As I noted earlier, we listened to our members. We want to make this a member first show. We want to address questions you have in the space. Often this week, if we run long and we're not able to get questions, I'm going to take down all the questions and we'll try to answer them next week. We had some questions about how venture capital is flowing into the crypto world. I did just a bit of research on this, I want to present some findings.
What we have here is two numbers from 2016-2020. That would be, I guess five years of data versus 2021, and this is leading venture funds and the number of rounds they participate in, inthe crypto space.
You see Andreessen Horowitz who has been way out in front other VC firms in this space, definitely the leader. They had 39 in those five-years, and 29 this year, so a massive acceleration. But beneath that is where I think there's this graphic gets really interesting. You see entire global management at 2-14. You can look below at Sequoia Capital at 10-15, but Sequoia is now changing their mandate. I think they are looking to invest 25 percent in the crypto space.
Chris, we talked about what's going to lead crypto beyond just being internet money, just being digital gold and it's going to be technology innovation. It seems like the people who are the most plugged in to innovation across the technology space are seeing extremely clear signals of where they want to be invested in the next five years.
Chris MacDonald: I think that's a really good point. I think more capital into the crypto space is always a good thing, for sure.
A lot of crypto investors will look at this from the dollar sign perspective. What's the number behind this? And whether it's the number of rounds per spending or the total dollar amount. But I think, like you said, a lot of crypto investors are looking at the names of who is investing in this and trying to-- We're all not the smartest people in the room. There's just people who know a heck of a lot more than us. Looking at what the thought leaders in this space are doing and where they are investing, it's pretty clear that there's a solid trend that it's not just retail investors buying crypto.
There's some big money that's starting to recognize the utility that crypto can create and the future of where the digital world is headed so whether that's digital currencies or the metaverse, like we talked about earlier, cryptocurrencies are integral to that thesis.
Bleeker: You said we want to look at the dollars, I want to make sure we get there. Let's look at what's driving a lot of this investment.
We have large financial services. Companies like Visa (V 3.00%) and PayPal (PYPL 1.26%) have helped validate the sector and even Facebook [Meta Platforms (FB)] is planning its own digital wallet and currency, now called Diem. Large crypto players such as Coinbase (COIN 15.75%), with a market cap of 65.5 billion. Circle and Robinhood (HOOD 7.78%) have gone public further justifying the space and showing venture investors the size of the space and the volume of transactions they handle.
And I've bolted this. Those events likely have driven many of these large growth firms to double or triple -- or 7X in the case of Tiger -- their bets in the crypto world from past years.
Chris, I think this is something we cover a lot but that we've talked about the angles for investing in crypto. I've roughly broken up into five dimensions. You've got the miners and people on that side. We have basically layer 1 platforms. We have apps built on top of cryptocurrencies and we also have things like public companies or the UI plays, and then broader into the fintech space. These companies like Visa and PayPal, crypto is probably not going to be something that's central to their investment thesis, but by watching what they're doing, and validating the space, it essentially begins a virtuous cycle when you have all the largest technology companies putting investment into crypto.
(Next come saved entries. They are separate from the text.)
(* ===== verification/SolverProps.v ===== *)
(** * The iterative solver (src/optimizer/optimize.c)

    [execute_iterative_dataflow] with [live_variable_analysis] ends on every
    flow graph, in at most [64 * blocks + 1] passes, and leaves annotations
    that another pass would not change; such annotations are valid. *)

From stdpp Require Import base list gmap numbers strings.
From Stdlib Require Import ZArith Lia.
From S2P Require Import Prelude CType Strings Symbol Typetree Ir Liveness Optimize IrSem LivenessProps.

Local Open Scope Z_scope.

(** A block without what the analysis writes into it. *)
Definition erase (s : statement) : statement := set_out s 0.

Lemma erase_cons s code s' code' :
  erase <$> s :: code = erase <$> s' :: code' → erase s = erase s' ∧ erase <$> code = erase <$> code'.
Proof. rewrite !fmap_cons. generalize (erase s), (erase s'). by intros ?? [= -> ->]. Qed.

(** ** Sums *)

Lemma sum_list_le {A} (f g : A → nat) l :
  (∀ x, x ∈ l → f x ≤ g x)%nat → (sum_list_with f l ≤ sum_list_with g l)%nat.
Proof.
  induction l as [|x l IH]; intros H; simpl; [done|].
  pose proof (H x ltac:(left)). specialize (IH (λ y Hy, H y (list_elem_of_further _ _ _ Hy))). lia.
Qed.

Lemma sum_list_lt {A} (f g : A → nat) l x :
  (∀ x, x ∈ l → f x ≤ g x)%nat → x ∈ l → (f x < g x)%nat → (sum_list_with f l < sum_list_with g l)%nat.
Proof.
  intros H Hx Hlt. induction Hx as [x l|x y l Hx IH]; simpl.
  - pose proof (sum_list_le f g l (λ y Hy, H y (list_elem_of_further _ _ _ Hy))). lia.
  - pose proof (H y ltac:(left)). specialize (IH (λ z Hz, H z (list_elem_of_further _ _ _ Hz)) Hlt). lia.
Qed.

(** The number of the 64 symbols outside a set. *)
Definition room (L : Z) : nat := sum_list_with (λ i, if Z.testbit L i then 0%nat else 1%nat) (seqZ 0 64).

Lemma room_le a b : bits a b → (room b ≤ room a)%nat.
Proof.
  intros H. apply sum_list_le. intros i Hi%elem_of_seqZ.
  destruct (Z.testbit a i) eqn:E; [rewrite (H i); [done|lia|done]|]. destruct (Z.testbit b i); lia.
Qed.

Lemma room_lt a b : bits a b → bits b all_bits → a ≠ b → (room b < room a)%nat.
Proof.
  intros H Hall Hne. assert (∃ i, 0 ≤ i < 64 ∧ Z.testbit a i = false ∧ Z.testbit b i = true) as (i & Hi & Ha & Hb).
  { destruct (decide (Forall (λ i, Z.testbit b i = true → Z.testbit a i = true) (seqZ 0 64))) as [HF|HF].
    - exfalso. apply Hne. apply Z.bits_inj'. intros i Hi. rewrite Forall_forall in HF.
      destruct (Z.testbit b i) eqn:Eb.
      + apply HF; [|done]. apply elem_of_seqZ. split; [done|].
        pose proof (Hall i Hi Eb) as E. destruct (Z.lt_ge_cases i 64) as [|Hge]; [lia|].
        change all_bits with (Z.ones 64) in E. by rewrite Z.ones_spec_high in E by lia.
      + destruct (Z.testbit a i) eqn:Ea; [|done]. by rewrite (H i Hi Ea) in Eb.
    - apply not_Forall_Exists in HF; [|solve_decision]. apply Exists_exists in HF as (i & Hi%elem_of_seqZ & Hb).
      exists i. split; [lia|]. simpl in Hb.
      destruct (Z.testbit a i), (Z.testbit b i); first [done | exfalso; apply Hb; done]. }
  apply (sum_list_lt _ _ _ i).
  - intros j Hj%elem_of_seqZ. destruct (Z.testbit a j) eqn:E; [rewrite (H j); [done|lia|done]|].
    destruct (Z.testbit b j); lia.
  - apply elem_of_seqZ. lia.
  - rewrite Ha, Hb. lia.
Qed.

Lemma room_64 L : (room L ≤ 64)%nat.
Proof.
  unfold room. etrans; [apply (sum_list_le _ (λ _, 1%nat))|].
  - intros i _. destruct (Z.testbit L i); lia.
  - vm_compute. lia.
Qed.

(** Sets that only grow ([d = true]) or only shrink, and the steps left to
    them. *)
Definition rel (d : bool) (a b : Z) : Prop := if d then bits a b else bits b a.
Definition spare (d : bool) (L : Z) : nat := if d then room L else (64 - room L)%nat.

Lemma rel_refl d a : rel d a a.
Proof. destruct d; apply bits_refl. Qed.
Lemma rel_trans d a b c : rel d a b → rel d b c → rel d a c.
Proof. destruct d; simpl; eauto using bits_trans. Qed.
Lemma spare_le d a b : rel d a b → (spare d b ≤ spare d a)%nat.
Proof. destruct d; cbn [rel spare]; intros H%room_le; lia. Qed.
Lemma spare_lt d a b : rel d a b → bits a all_bits → bits b all_bits → a ≠ b → (spare d b < spare d a)%nat.
Proof.
  destruct d; cbn [rel spare]; intros H Ha Hb Hne; [by apply room_lt|].
  pose proof (room_lt b a H Ha (not_eq_sym Hne)). pose proof (room_64 b). lia.
Qed.
Lemma spare_64 d L : (spare d L ≤ 64)%nat.
Proof. destruct d; cbn [spare]; [apply room_64|lia]. Qed.

Section solver.
Context (fuel : nat) (ts : typetab) (ys : symbols).

Local Abbreviation transfer := (transfer fuel ts ys).
Local Abbreviation flow := (flow fuel ts ys).
Local Abbreviation analysis := (live_variable_analysis fuel ts ys).
Local Abbreviation valid := (valid (fuel:=fuel) (ts:=ts) (ys:=ys)).

(** ** One statement *)

Lemma transfer_erase s s' o : erase s = erase s' → transfer s o = transfer s' o.
Proof.
  intros H. assert (E : set_out (erase s) (st_out s') = s').
  { rewrite H. by destruct s'. }
  rewrite <-E. by destruct s.
Qed.

Lemma set_use_bit_all v u : set_use_bit ys v = Ok u → bits u all_bits.
Proof.
  assert (Hb : ∀ y b, bit_of y = Ok b → bits b all_bits).
  { intros y b H i Hi Hbit. destruct (testbit_bit_of _ _ _ H Hi) as [E ?]. rewrite E in Hbit.
    apply bool_decide_eq_true in Hbit. apply testbit_all. lia. }
  unfold set_use_bit. intros H. destruct (v_kind v); [| |injection H as <-; apply bits_refl|].
  1, 2: ok_inv; destruct (is_object (sym_type a)); [ok_inv; eauto|injection H as <-; apply bits_0].
  destruct (v_symbol v); [ok_inv; eauto|injection H as <-; apply bits_0].
Qed.

Lemma use_all e u : use ys e = Ok u → bits u all_bits.
Proof.
  unfold use. intros H. apply bind_ok_inv in H as (r & Hr & H). apply bind_ok_inv in H as (l & Hl & H).
  injection H as <-. apply bits_lor. split; [|by eapply set_use_bit_all].
  destruct (binary (ex_op e)); [by eapply set_use_bit_all|]. injection Hr as <-. apply bits_0.
Qed.

Lemma uses_all s u : uses fuel ts ys s = Ok u → bits u all_bits.
Proof.
  unfold uses. intros H. apply bind_ok_inv in H as (r & Hr & H). apply use_all in Hr.
  destruct (st_st s); try (by injection H as <-).
  - apply bind_ok_inv in H as (p & _ & H). injection H as <-. destruct p; [|done].
    apply bits_lor. split; [done|apply bits_refl].
  - destruct (bool_decide (v_kind (st_t s) = DEREF) && _); [|by injection H as <-].
    apply bind_ok_inv in H as (t & Ht & H). injection H as <-. apply bits_lor.
    split; [done|by eapply set_use_bit_all].
Qed.

(** Where a transfer is defined, it is defined for every set, grows with it
    and stays in the 64 bits. *)
Lemma transfer_total s o i o' : transfer s o = Ok i →
  ∃ i', transfer s o' = Ok i' ∧ (bits o o' → bits i i') ∧ (bits o' all_bits → bits i' all_bits).
Proof.
  unfold Liveness.transfer. intros H. ok_inv. subst i.
  eexists. rewrite Ha. cbn [mbind outcome_bind]. rewrite Ha0. cbn [mbind outcome_bind].
  split; [done|]. split; [auto with bits|]. intros Ho. apply bits_lor. split.
  - intros j Hj. rewrite Z.ldiff_spec, andb_true_iff. intros [? _]. auto.
  - by eapply uses_all.
Qed.

(** ** The statements of a block *)

Definition ready_code (code : list statement) : Prop := Forall (λ s, ∃ i, transfer s 0 = Ok i) code.

Lemma ready_code_erase code code' :
  erase <$> code = erase <$> code' → ready_code code → ready_code code'.
Proof.
  intros H HR. revert code' H. induction HR as [|s code [i Hi] _ IH]; intros [|s' code'] H; try done.
  - constructor.
  - apply erase_cons in H as [H0 H1]. constructor; [|by apply IH]. exists i. rewrite <-Hi. symmetry.
    by apply transfer_erase.
Qed.

Lemma flow_total code o : ready_code code → ∃ code' i, flow code o = Ok (code', i) ∧
  erase <$> code' = erase <$> code ∧ (bits o all_bits → bits i all_bits ∧ valid i code' o).
Proof.
  induction 1 as [|s code [i0 Hi0] _ IH]; simpl.
  - exists [], o. split; [done|]. split; [done|]. intros; split; [done|apply bits_refl].
  - destruct IH as (code' & k & -> & He & Hv). cbn [mbind outcome_bind].
    destruct (transfer_total s 0 i0 k Hi0) as (i & Hi & _ & Hall). rewrite Hi. cbn [mbind outcome_bind].
    eexists _, i. split; [done|]. split; [by rewrite !fmap_cons, He|]. intros Ho. destruct (Hv Ho) as [Hk Hvk].
    split; [auto|]. split; [|by split]. exists i. split; [|apply bits_refl].
    rewrite <-Hi. by apply transfer_erase.
Qed.

Lemma flow_mono code code2 o o2 c i c2 i2 :
  ready_code code → erase <$> code = erase <$> code2 → bits o o2 →
  flow code o = Ok (c, i) → flow code2 o2 = Ok (c2, i2) → bits i i2.
Proof.
  intros HR. revert code2 c i c2 i2. induction HR as [|s code [i0 Hi0] HR IH];
    intros [|s2 code2] c i c2 i2 He Ho H H2; try done.
  - injection H as _ <-. by injection H2 as _ <-.
  - simpl in H, H2. apply bind_ok_inv in H as ([c' k] & Hf & H).
    apply bind_ok_inv in H2 as ([c2' k2] & Hf2 & H2).
    apply bind_ok_inv in H as (j & Hj & H). injection H as _ <-.
    apply bind_ok_inv in H2 as (j2 & Hj2 & H2). injection H2 as _ <-.
    apply erase_cons in He as [Hs He]. assert (Hk : bits k k2) by (by apply (IH code2 c' k c2' k2)).
    rewrite <-(transfer_erase s s2 _ Hs) in Hj2.
    destruct (transfer_total s k j k2 Hj) as (i' & Hi' & Hm & _).
    rewrite Hi' in Hj2. injection Hj2 as <-. auto.
Qed.

(** The annotations are a fixpoint: the flow through annotated code writes the
    same annotations. *)
Lemma flow_again code o code' i : flow code o = Ok (code', i) → flow code' o = Ok (code', i).
Proof.
  revert code' i. induction code as [|s code IH]; intros code' i H; simpl in H.
  - by injection H as <- <-.
  - apply bind_ok_inv in H as ([c k] & Hf & H). apply bind_ok_inv in H as (j & Hj & H).
    injection H as <- <-. simpl. rewrite (IH _ _ Hf). cbn [mbind outcome_bind].
    rewrite (transfer_erase _ s), Hj; done.
Qed.

(** ** The blocks *)

Definition ready_block (bs : blocks) (rs : list bref) (b : block) : Prop :=
  ready_code (b_code b) ∧ (∃ e, exit_live ys b 0 = Ok e) ∧
  (∀ j, b_jump0 b = Some j → j ∈ rs) ∧ (∀ j, b_jump1 b = Some j → j ∈ rs).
MacDonald: Yes, I think that's a really good way to think about it when you break the crypto world down into those segments.
Because when you think about how crypto got started, with, whether it's Bitcoin miners or just cryptography nerds essentially looking at this space and saying, well, this is interesting and I kind of want to get into it. I don't understand it. It's very complex.
When you read a white paper on some of these, it gets into the weeds of some pretty impressive mathematical algorithms and stuff like that. The actual nuts and bolts of it are very hard to understand. So when you get big companies like Visa, PayPal, Facebook coming into the space looking to make it easier, more accessible, Coinbase has done that in providing a user interface that investors can go and click a button and buy something. It wasn't always that easy.
The world of crypto, with these companies coming in and doing their own projects on top of what exists right now, it just provides for more adoption and the ease of investing. As this stuff gets easier to invest in, like we talked about, capital flows are going to get enhanced and we're going to see continued adoption of this in theory moving forward.